■ **Directions**
Return each line of the material below exactly. Begin at the first and end on the line with "From Stdlib Require Import ZArith Lia.".

■ **The input**
______________________________
(* ===== verification/PayOnce.v ===== *)
(** Every payment is sent at most once: the submission intents, the provider
    and any number of workers that claim, call, crash and resolve, with their
    invariant, and the refinement of a three-state order book by them.  A proof
    file over Disbursements and Adapters. *)

From stdpp Require Import base list strings gmap.
From Stdlib Require Import ZArith Lia.
From S2P Require Import Prelude PayoutData Ledger Balances Text BillingData Notifications.
From S2P Require Import DisbursementData Fraud Adapters Disbursements Submission.

#[local] Open Scope Z_scope.

(** ** What the writes of an intent are *)

Lemma update_intent_Ok i i' db db' :
  update_intent i i' db = Ok db' ->
  db' = set_payout (with_intents (set_row pi_id i')) db
  /\ payout_submission_intent_row_ok i' = true
  /\ (pi_state i = INTENT_CLAIMED \/ pi_state i' = INTENT_CLAIMED
      \/ (pi_state i = INTENT_PENDING /\ pi_state i' = INTENT_CANCELLED)).
Proof.
  unfold update_intent, intent_constraints. intros Hrun.
  ok_step Hrun as u Hv. ok_step Hrun as u' Hc. injection Hrun as <-. split; [done|].
  ok_step Hc as u'' Hr. apply raise_if_Ok, negb_false_iff in Hr. split; [done|].
  unfold validate_payout_submission_intent_update in Hv. ok_step Hv. ok_step Hv. cbn zeta in Hv.
  destruct (bool_decide_reflect (pi_state i' = INTENT_CLAIMED)); [by right; left|].
  destruct (bool_decide_reflect (pi_state i = INTENT_CLAIMED)); [by left|].
  cbn [andb orb] in Hv. destruct (bool_decide_reflect (pi_state i = INTENT_PENDING)); [|done].
  destruct (bool_decide_reflect (pi_state i' = INTENT_CANCELLED)); [|done]. by right; right.
Qed.

Lemma update_line_Ok l db db' :
  update_line l db = Ok db' -> db' = set_payout (with_lines (set_row pl_id l)) db.
Proof. unfold update_line. intros Hrun. ok_step Hrun. ok_step Hrun. by injection Hrun as <-. Qed.

Lemma update_batch_Ok b db db' : update_batch b db = Ok db' -> db' = set_batches (set_row pb_id b) db.
Proof. unfold update_batch. intros Hrun. ok_step Hrun. by injection Hrun as <-. Qed.

(** The tables of the submission protocol. *)
Definition protocol (db : disbursement_store) : list payout_submission_intent * list payout_submission_attempt :=
  (st_intents db, ds_attempts db).

Lemma audit_protocol actor action entity i db : protocol (audit actor action entity i db) = protocol db.
Proof. reflexivity. Qed.

Lemma get_intent_Some db i x : get_intent db i = Some x -> x ∈ st_intents db /\ pi_id x = i.
Proof. apply find_by_key_Some. Qed.

(** ** The environment's steps: new intents and cancellations *)

Inductive intent_step (l : list payout_submission_intent) : list payout_submission_intent -> Prop :=
| intent_queued i :
    pi_state i = INTENT_PENDING -> pi_id i ∉ pi_id <$> l ->
    pi_idempotency_key i ∉ pi_idempotency_key <$> l ->
    pi_provider_transfer_reference i = None ->
    intent_step l (l ++ [i])
| intent_cancelled i at_ :
    i ∈ l -> pi_state i = INTENT_PENDING ->
    intent_step l (set_row pi_id (cancelled_intent i at_) l).

(** A handler that only queues and cancels. *)
Definition environment (db db' : disbursement_store) : Prop :=
  rtc intent_step (st_intents db) (st_intents db') /\ ds_attempts db' = ds_attempts db.

Lemma environment_refl db : environment db db.
Proof. by split. Qed.

Lemma environment_trans db1 db2 db3 : environment db1 db2 -> environment db2 db3 -> environment db1 db3.
Proof. intros [H1 ?] [H2 ?]. split; [by etrans|congruence]. Qed.

Lemma environment_frame db db' : protocol db' = protocol db -> environment db db'.
Proof. intros [= Hi Ha]. split; [by rewrite Hi|done]. Qed.

Lemma flush_intent_environment i db db' :
  flush_intent i db = Ok db' -> pi_state i = INTENT_PENDING ->
  pi_id i ∉ pi_id <$> st_intents db -> pi_provider_transfer_reference i = None -> environment db db'.
Proof.
  unfold flush_intent, intent_constraints. intros Hrun Hs Hid Href. ok_step Hrun as u Hc. injection Hrun as <-.
  split; [|done]. ok_step Hc. ok_step Hc. ok_step Hc as u' Hk. apply raise_if_Ok, bool_decide_eq_false in Hk.
  apply rtc_once, intent_queued; try done. intros (y & Hy & Hin)%list_elem_of_fmap. apply Hk.
  apply list_elem_of_fmap. exists y. by rewrite Hy.
Qed.

Lemma queue_lines_environment before provider actor now lines created db n db' :
  queue_lines before provider actor now lines created db = Ok (n, db') -> environment db db'.
Proof.
  revert created db. induction lines as [|l lines IH]; intros created db Hrun; cbn in Hrun.
  { injection Hrun as _ <-. apply environment_refl. }
  destruct (line_intent before (pl_id l)).
  - ok_step Hrun. by eapply IH.
  - ok_step Hrun. ok_step Hrun as db1 Hf. eapply environment_trans; [|by eapply IH].
    apply flush_intent_environment in Hf; [done..| |done]. apply uuid4_fresh.
Qed.

Lemma submit_payout_batch_environment `{Sha256} now db b actor adapter out db' :
  submit_payout_batch now db b actor adapter = Ok (out, db') -> environment db db'.
Proof.
  unfold submit_payout_batch. intros Hrun. ok_step Hrun. ok_step Hrun as [b0 lines] _.
  do 4 ok_step Hrun. ok_step Hrun. ok_step Hrun as [n db1] Hq. injection Hrun as _ <-.
  apply queue_lines_environment in Hq. eapply environment_trans; [exact Hq|].
  apply environment_frame. by case_match.
Qed.

Lemma cancel_uncalled_line_environment db l i at_ r :
  _cancel_uncalled_line db l i at_ = Ok r -> (forall x, i = Some x -> x ∈ st_intents db) ->
  environment db r.2.
Proof.
  unfold _cancel_uncalled_line. intros Hrun Hin. destruct (_ || _); [injection Hrun as <-; apply environment_refl|].
  destruct i as [i|].
  - destruct (bool_decide_reflect (pi_state i = INTENT_PENDING)) as [Hs|]; cbn [negb] in Hrun;
      [|injection Hrun as <-; apply environment_refl].
    ok_step Hrun as db1 Hi. ok_step Hrun as db2 Hl. injection Hrun as <-.
    apply update_intent_Ok in Hi as [-> _]. apply update_line_Ok in Hl as ->. split; [|done].
    apply rtc_once, intent_cancelled; auto.
  - ok_step Hrun as db1 Hl. injection Hrun as <-. apply update_line_Ok in Hl as ->. by apply environment_frame.
Qed.

Lemma line_intent_in db l x : line_intent db l = Some x -> x ∈ st_intents db.
Proof. intros Hx. by apply find_row_Some in Hx as [? _]. Qed.

Lemma cancel_lines_environment db lines at_ db' : cancel_lines db lines at_ = Ok db' -> environment db db'.
Proof.
  revert db. induction lines as [|l lines IH]; intros db Hrun; cbn in Hrun.
  { injection Hrun as <-. apply environment_refl. }
  ok_step Hrun as r Hc. eapply environment_trans; [|by apply IH].
  eapply cancel_uncalled_line_environment; [exact Hc|]. intros x. apply line_intent_in.
Qed.

Lemma rederive_batches_protocol db batches db' :
  rederive_batches db batches = Ok db' ->
  protocol db' = protocol db /\ ds_payout db' = ds_payout db.
Proof.
  revert db. induction batches as [|b batches IH]; intros db Hrun; cbn in Hrun.
  { by injection Hrun as <-. }
  destruct (get_batch db b); [|by apply IH]. ok_step Hrun as db1 Hb. apply update_batch_Ok in Hb as ->.
  apply IH in Hrun as [-> ->]. done.
Qed.

Lemma cancel_uncalled_trip_payouts_environment db trip batches at_ db' :
  cancel_uncalled_trip_payouts db trip batches at_ = Ok db' -> environment db db'.
Proof.
  unfold cancel_uncalled_trip_payouts. intros Hrun. ok_step Hrun as db1 Hc.
  apply cancel_lines_environment in Hc. eapply environment_trans; [exact Hc|].
  apply rederive_batches_protocol in Hrun as [Hp _]. by apply environment_frame.
Qed.

Lemma approve_payout_batch_environment `{Sha256} clock db b actor reason out db' :
  approve_payout_batch clock db b actor reason = Ok (out, db') -> environment db db'.
Proof.
  unfold approve_payout_batch. intros Hrun. do 2 ok_step Hrun. ok_step Hrun as [b0 lines] _.
  do 3 ok_step Hrun. case_match.
  - ok_step Hrun. injection Hrun as _ <-. apply environment_refl.
  - ok_step Hrun as db1 Hb. injection Hrun as _ <-. apply update_batch_Ok in Hb as ->. by apply environment_frame.
Qed.

Lemma update_lines_protocol (f : payout_batch_line -> payout_batch_line) lines db db' :
  foldl (fun r l => db ← r; update_line (f l) db) (mret db) lines = Ok db' -> protocol db' = protocol db.
Proof.
  revert db'. induction lines as [|l lines IH] using rev_ind; intros db' Hrun.
  { by injection Hrun as <-. }
  rewrite foldl_app in Hrun. cbn [foldl] in Hrun. ok_step Hrun as db1 H1. apply update_line_Ok in Hrun as ->.
  by rewrite <- (IH db1 H1).
Qed.

Lemma void_payout_batch_environment db b actor out db' :
  void_payout_batch db b actor = Ok (out, db') -> environment db db'.
Proof.
  unfold void_payout_batch. intros Hrun. ok_step Hrun. ok_step Hrun as [b0 lines] _. do 2 ok_step Hrun.
  ok_step Hrun as db1 Hl. ok_step Hrun as db2 Hb. injection Hrun as _ <-. apply update_batch_Ok in Hb as ->.
  apply environment_frame. rewrite <- (update_lines_protocol _ _ _ _ Hl). reflexivity.
Qed.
______________________________
■ **The completed task**
(* ===== verification/PayOnce.v ===== *)
(** Every payment is sent at most once: the submission intents, the provider
    and any number of workers that claim, call, crash and resolve, with their
    invariant, and the refinement of a three-state order book by them.  A proof
    file over Disbursements and Adapters. *)

From stdpp Require Import base list strings gmap.
From Stdlib Require Import ZArith Lia.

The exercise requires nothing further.